About this exercise. Beginning with the line that contains "log_inv (os ++" in the material below, print each line exactly until the line that contains "- rewrite app_nil_r. split; [|split]." has been printed, then stop.

Given information.
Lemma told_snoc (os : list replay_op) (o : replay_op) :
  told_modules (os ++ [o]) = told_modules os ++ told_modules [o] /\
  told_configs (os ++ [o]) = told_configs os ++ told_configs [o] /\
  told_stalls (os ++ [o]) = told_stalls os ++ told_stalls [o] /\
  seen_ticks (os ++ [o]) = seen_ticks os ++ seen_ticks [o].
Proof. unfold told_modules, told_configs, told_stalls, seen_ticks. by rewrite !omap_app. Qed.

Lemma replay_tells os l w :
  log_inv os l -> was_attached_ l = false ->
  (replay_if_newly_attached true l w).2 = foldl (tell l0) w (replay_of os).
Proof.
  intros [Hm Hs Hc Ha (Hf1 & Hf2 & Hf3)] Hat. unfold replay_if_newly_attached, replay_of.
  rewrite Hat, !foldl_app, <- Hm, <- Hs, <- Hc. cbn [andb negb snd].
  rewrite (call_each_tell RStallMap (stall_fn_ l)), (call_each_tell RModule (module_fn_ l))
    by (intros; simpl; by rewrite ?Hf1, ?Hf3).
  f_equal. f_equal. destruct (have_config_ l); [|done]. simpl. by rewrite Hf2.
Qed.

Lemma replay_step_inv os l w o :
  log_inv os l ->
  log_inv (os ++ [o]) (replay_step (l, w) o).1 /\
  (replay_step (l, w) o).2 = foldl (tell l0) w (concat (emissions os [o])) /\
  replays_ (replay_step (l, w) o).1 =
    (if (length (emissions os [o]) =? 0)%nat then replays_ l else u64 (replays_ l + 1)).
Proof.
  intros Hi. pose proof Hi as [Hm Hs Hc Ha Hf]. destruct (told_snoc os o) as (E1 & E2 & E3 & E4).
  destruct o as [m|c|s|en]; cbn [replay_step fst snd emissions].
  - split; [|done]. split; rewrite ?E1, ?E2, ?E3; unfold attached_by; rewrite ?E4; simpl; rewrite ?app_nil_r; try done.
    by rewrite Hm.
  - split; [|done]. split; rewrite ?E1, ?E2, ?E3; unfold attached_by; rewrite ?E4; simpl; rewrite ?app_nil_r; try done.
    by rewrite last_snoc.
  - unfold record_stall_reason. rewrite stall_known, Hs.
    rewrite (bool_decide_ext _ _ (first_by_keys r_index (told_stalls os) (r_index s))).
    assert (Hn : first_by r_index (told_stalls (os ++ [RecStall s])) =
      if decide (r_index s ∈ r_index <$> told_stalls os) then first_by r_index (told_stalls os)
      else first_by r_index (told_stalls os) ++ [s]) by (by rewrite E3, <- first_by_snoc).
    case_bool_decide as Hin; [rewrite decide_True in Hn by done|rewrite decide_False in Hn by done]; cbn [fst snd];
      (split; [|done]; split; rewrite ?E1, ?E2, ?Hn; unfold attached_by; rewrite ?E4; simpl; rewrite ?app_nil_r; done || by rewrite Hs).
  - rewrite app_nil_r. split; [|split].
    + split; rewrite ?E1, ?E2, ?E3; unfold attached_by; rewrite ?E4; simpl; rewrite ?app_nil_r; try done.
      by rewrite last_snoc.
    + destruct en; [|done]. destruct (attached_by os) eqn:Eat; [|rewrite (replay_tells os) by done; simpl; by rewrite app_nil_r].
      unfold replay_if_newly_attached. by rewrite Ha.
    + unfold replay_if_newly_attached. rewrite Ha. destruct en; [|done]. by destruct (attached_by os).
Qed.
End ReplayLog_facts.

...

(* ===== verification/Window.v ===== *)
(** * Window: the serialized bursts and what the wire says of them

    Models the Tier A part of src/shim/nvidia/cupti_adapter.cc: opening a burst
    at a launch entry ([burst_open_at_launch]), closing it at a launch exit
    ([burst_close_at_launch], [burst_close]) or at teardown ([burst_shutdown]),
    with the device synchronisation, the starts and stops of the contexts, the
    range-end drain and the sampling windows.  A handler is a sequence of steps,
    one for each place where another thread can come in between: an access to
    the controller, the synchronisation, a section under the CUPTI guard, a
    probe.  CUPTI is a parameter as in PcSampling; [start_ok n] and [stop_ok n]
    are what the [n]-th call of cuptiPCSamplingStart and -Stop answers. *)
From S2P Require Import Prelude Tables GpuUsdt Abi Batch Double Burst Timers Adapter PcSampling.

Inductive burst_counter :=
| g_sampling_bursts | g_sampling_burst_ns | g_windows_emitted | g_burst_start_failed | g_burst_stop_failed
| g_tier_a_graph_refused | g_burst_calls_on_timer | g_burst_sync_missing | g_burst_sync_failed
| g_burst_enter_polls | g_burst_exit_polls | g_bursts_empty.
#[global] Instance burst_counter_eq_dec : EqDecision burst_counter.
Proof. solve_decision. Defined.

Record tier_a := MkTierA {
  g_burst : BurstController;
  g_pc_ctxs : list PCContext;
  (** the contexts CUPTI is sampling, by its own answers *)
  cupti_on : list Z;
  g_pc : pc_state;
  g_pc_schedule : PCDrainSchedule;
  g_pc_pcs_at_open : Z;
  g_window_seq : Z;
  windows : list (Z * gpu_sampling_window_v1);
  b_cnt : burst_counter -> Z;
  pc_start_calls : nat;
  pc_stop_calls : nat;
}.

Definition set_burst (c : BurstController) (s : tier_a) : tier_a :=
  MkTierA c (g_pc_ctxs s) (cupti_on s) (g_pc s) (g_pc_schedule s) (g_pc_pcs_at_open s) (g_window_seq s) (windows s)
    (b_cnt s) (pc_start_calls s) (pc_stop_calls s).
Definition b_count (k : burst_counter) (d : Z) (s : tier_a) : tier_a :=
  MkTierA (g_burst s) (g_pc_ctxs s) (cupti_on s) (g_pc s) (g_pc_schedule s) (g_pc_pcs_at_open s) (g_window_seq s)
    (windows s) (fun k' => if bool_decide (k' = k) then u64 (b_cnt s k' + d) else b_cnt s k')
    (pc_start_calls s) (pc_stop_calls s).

Exercise answer.
  log_inv (os ++ [o]) (replay_step (l, w) o).1 /\
  (replay_step (l, w) o).2 = foldl (tell l0) w (concat (emissions os [o])) /\
  replays_ (replay_step (l, w) o).1 =
    (if (length (emissions os [o]) =? 0)%nat then replays_ l else u64 (replays_ l + 1)).
Proof.
  intros Hi. pose proof Hi as [Hm Hs Hc Ha Hf]. destruct (told_snoc os o) as (E1 & E2 & E3 & E4).
  destruct o as [m|c|s|en]; cbn [replay_step fst snd emissions].
  - split; [|done]. split; rewrite ?E1, ?E2, ?E3; unfold attached_by; rewrite ?E4; simpl; rewrite ?app_nil_r; try done.
    by rewrite Hm.
  - split; [|done]. split; rewrite ?E1, ?E2, ?E3; unfold attached_by; rewrite ?E4; simpl; rewrite ?app_nil_r; try done.
    by rewrite last_snoc.
  - unfold record_stall_reason. rewrite stall_known, Hs.
    rewrite (bool_decide_ext _ _ (first_by_keys r_index (told_stalls os) (r_index s))).
    assert (Hn : first_by r_index (told_stalls (os ++ [RecStall s])) =
      if decide (r_index s ∈ r_index <$> told_stalls os) then first_by r_index (told_stalls os)
      else first_by r_index (told_stalls os) ++ [s]) by (by rewrite E3, <- first_by_snoc).
    case_bool_decide as Hin; [rewrite decide_True in Hn by done|rewrite decide_False in Hn by done]; cbn [fst snd];
      (split; [|done]; split; rewrite ?E1, ?E2, ?Hn; unfold attached_by; rewrite ?E4; simpl; rewrite ?app_nil_r; done || by rewrite Hs).
  - rewrite app_nil_r. split; [|split].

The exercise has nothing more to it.